Exercise
Wherever the string "CNodes" shows up in the material below, copy that line.
-.-.-
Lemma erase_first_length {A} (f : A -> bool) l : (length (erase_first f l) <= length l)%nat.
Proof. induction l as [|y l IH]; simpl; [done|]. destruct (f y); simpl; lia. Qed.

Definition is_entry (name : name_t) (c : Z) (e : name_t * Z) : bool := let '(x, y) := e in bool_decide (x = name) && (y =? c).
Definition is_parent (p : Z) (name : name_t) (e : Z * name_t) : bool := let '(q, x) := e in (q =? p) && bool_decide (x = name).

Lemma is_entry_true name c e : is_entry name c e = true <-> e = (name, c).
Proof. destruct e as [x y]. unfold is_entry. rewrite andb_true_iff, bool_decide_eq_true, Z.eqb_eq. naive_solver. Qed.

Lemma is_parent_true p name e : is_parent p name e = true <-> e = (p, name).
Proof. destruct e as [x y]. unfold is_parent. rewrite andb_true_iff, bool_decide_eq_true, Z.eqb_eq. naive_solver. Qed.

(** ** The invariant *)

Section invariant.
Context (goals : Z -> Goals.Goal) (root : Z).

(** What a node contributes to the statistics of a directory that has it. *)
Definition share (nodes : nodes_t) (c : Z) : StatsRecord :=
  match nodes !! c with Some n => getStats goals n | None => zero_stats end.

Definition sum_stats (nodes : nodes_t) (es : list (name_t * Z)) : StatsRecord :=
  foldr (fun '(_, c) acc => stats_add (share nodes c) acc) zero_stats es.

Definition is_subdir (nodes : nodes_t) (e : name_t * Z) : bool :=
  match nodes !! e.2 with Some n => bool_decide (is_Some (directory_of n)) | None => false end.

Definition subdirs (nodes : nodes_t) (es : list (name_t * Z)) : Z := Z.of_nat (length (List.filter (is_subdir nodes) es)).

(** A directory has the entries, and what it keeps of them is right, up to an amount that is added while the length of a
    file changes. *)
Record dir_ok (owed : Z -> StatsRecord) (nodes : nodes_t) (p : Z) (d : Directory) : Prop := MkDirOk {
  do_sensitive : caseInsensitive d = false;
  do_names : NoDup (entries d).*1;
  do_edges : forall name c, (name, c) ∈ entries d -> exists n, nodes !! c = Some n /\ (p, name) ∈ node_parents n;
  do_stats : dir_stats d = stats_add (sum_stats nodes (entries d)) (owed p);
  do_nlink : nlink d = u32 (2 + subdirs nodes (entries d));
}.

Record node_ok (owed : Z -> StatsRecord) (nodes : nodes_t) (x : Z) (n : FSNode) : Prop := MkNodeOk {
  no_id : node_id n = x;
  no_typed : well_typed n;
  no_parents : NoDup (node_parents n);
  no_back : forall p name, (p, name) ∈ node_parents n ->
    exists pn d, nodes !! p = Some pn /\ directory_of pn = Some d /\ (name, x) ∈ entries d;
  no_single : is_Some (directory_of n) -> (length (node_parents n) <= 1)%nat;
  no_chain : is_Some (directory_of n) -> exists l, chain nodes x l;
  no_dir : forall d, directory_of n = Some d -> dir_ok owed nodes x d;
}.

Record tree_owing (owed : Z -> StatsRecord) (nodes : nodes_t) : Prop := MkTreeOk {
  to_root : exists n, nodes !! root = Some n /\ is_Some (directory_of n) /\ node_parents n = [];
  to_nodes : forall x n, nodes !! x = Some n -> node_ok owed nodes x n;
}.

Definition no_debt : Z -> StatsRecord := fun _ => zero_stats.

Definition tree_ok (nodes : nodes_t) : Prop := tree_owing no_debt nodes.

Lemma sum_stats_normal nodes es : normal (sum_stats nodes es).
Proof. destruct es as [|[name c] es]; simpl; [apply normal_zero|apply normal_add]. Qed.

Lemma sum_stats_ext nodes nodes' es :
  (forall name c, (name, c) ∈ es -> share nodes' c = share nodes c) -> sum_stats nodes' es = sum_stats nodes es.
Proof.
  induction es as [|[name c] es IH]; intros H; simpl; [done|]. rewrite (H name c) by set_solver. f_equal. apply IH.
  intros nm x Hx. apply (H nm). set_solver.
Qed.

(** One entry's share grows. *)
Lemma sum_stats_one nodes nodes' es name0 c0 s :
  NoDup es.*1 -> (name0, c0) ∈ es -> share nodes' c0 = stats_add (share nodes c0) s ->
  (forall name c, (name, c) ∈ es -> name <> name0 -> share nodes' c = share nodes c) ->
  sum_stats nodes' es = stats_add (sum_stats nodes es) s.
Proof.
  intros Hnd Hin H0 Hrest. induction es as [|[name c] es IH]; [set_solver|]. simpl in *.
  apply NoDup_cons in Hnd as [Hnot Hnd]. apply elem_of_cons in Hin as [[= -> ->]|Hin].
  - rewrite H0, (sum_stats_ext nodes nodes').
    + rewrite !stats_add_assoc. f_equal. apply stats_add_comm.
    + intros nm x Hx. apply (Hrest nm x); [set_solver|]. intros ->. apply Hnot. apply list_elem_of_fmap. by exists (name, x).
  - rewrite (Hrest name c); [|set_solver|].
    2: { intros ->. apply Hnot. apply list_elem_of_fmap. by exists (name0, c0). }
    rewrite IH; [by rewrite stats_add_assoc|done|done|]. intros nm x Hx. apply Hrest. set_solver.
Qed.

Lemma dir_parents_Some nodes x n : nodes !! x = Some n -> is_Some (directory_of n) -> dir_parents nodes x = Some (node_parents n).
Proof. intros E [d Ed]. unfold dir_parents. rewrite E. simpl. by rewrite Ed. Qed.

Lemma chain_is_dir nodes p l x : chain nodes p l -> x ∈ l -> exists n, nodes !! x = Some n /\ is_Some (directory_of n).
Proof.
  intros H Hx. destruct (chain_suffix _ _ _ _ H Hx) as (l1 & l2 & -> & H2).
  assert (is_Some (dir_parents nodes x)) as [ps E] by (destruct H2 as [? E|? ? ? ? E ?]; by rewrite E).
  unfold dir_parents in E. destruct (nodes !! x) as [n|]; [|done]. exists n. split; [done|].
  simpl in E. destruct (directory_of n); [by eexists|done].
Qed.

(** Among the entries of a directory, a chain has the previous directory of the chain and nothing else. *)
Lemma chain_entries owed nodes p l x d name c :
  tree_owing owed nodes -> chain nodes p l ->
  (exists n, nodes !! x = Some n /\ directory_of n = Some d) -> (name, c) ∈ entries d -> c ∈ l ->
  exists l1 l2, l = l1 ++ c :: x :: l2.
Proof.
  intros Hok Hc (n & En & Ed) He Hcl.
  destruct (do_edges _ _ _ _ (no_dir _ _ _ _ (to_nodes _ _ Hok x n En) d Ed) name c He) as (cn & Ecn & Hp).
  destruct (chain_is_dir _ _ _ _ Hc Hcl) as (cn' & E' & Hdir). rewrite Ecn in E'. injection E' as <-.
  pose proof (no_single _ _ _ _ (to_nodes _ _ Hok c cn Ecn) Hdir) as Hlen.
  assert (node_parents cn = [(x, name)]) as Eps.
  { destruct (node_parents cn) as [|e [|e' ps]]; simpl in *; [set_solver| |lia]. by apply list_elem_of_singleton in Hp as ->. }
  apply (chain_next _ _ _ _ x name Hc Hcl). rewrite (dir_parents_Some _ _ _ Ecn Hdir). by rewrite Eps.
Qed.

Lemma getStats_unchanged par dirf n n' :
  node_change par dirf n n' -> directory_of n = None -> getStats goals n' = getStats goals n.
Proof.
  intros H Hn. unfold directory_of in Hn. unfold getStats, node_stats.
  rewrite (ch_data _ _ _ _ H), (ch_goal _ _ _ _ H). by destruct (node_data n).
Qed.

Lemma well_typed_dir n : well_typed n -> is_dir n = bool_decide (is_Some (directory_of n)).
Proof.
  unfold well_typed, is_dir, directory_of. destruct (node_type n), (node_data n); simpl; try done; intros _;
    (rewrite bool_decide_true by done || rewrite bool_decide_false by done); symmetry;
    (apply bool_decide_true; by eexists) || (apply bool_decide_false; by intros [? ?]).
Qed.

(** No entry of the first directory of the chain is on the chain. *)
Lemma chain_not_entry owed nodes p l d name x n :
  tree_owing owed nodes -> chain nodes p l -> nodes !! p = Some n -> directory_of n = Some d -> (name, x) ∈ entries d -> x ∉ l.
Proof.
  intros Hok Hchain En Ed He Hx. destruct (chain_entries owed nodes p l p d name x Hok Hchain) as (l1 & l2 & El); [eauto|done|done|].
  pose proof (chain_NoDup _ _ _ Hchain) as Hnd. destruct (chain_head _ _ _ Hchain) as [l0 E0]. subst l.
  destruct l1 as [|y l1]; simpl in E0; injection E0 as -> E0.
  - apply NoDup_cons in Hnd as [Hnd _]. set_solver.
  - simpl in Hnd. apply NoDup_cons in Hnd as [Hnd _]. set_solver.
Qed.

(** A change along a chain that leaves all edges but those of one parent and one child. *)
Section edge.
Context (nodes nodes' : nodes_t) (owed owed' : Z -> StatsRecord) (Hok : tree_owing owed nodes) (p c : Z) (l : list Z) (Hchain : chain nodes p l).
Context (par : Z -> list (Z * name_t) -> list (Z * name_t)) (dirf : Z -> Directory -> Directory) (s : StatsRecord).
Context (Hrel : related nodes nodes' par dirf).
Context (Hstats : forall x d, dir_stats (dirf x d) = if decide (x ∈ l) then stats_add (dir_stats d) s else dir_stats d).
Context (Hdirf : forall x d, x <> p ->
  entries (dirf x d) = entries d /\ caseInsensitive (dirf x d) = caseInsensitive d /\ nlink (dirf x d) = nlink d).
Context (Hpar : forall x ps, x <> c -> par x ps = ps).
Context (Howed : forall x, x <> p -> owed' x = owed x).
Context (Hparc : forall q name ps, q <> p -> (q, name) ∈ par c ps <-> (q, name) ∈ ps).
-.-.-
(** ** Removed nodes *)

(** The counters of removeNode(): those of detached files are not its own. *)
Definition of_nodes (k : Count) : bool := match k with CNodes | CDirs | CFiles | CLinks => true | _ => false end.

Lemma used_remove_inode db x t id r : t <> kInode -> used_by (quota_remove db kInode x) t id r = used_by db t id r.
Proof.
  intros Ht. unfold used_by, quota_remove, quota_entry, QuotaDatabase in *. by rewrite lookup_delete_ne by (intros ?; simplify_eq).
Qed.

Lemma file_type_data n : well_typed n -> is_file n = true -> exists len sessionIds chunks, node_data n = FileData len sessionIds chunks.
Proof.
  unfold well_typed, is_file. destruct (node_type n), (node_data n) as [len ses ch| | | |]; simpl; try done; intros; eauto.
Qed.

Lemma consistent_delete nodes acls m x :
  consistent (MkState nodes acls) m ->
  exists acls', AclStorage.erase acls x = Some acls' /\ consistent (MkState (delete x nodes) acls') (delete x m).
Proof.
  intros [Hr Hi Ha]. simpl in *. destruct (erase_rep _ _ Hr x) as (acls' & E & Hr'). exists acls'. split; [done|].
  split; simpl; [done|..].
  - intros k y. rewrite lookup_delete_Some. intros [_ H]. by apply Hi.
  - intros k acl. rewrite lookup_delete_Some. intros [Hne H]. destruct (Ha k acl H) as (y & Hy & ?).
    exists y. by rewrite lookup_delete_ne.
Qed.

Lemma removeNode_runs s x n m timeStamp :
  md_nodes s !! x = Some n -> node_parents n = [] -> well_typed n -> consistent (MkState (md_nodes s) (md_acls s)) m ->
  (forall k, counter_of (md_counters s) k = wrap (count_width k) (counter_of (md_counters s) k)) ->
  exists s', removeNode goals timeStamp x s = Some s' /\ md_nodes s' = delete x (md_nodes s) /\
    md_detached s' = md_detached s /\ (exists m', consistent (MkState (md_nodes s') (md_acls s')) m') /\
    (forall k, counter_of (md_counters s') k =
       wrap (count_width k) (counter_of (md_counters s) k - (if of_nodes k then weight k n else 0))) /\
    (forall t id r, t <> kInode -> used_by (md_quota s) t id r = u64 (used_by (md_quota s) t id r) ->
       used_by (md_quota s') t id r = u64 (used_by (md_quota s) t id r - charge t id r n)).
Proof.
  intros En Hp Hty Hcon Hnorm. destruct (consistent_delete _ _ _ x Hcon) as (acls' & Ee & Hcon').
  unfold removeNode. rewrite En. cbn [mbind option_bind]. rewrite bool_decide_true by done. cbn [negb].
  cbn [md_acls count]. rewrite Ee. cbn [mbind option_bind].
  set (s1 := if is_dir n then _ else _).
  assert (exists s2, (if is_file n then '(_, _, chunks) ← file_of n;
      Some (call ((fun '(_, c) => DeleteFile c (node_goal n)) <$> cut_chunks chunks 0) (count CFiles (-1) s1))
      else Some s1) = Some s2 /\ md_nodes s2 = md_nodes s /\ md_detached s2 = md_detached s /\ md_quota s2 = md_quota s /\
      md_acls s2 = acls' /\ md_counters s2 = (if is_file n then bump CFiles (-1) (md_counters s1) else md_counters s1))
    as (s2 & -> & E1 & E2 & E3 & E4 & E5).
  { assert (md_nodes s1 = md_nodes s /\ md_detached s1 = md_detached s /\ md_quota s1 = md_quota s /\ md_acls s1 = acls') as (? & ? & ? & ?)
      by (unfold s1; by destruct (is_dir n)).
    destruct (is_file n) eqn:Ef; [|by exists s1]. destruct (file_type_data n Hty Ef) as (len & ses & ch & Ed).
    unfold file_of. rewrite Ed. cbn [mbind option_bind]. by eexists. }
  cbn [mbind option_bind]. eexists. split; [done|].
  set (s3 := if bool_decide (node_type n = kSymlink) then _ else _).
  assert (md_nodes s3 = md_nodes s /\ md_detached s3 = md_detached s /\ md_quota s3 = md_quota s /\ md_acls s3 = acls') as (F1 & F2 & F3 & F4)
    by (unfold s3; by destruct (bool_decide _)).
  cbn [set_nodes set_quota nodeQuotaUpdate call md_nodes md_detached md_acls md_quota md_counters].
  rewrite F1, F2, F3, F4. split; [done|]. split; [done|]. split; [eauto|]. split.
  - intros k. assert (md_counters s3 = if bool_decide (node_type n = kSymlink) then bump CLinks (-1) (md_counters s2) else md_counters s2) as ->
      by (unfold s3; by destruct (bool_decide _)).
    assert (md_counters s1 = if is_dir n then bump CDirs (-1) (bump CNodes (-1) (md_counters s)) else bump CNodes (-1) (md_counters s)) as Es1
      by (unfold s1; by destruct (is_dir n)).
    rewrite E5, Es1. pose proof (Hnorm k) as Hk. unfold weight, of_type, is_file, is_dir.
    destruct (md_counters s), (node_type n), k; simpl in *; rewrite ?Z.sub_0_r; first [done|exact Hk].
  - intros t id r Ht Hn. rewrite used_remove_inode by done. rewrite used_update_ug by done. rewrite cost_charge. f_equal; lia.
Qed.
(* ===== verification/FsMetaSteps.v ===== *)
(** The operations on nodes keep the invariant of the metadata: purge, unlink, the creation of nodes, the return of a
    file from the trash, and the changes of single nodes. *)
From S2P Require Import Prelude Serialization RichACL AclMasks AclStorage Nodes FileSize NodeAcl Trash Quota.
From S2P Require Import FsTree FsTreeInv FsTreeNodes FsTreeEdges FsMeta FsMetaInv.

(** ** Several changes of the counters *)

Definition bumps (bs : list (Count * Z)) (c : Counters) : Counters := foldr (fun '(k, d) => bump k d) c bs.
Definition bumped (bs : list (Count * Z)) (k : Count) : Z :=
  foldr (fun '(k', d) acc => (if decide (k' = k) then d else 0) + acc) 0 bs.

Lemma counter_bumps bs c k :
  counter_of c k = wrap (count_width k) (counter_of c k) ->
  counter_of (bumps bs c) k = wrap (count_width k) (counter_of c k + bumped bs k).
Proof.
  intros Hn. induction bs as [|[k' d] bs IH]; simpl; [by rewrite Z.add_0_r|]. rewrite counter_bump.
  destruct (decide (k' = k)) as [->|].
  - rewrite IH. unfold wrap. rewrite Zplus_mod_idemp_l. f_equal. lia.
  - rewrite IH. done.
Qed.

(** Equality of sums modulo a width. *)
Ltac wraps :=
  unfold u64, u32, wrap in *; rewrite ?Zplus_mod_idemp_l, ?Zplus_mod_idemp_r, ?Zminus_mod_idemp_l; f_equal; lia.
-.-.-
Solution to the problem
Definition of_nodes (k : Count) : bool := match k with CNodes | CDirs | CFiles | CLinks => true | _ => false end.
    assert (md_counters s1 = if is_dir n then bump CDirs (-1) (bump CNodes (-1) (md_counters s)) else bump CNodes (-1) (md_counters s)) as Es1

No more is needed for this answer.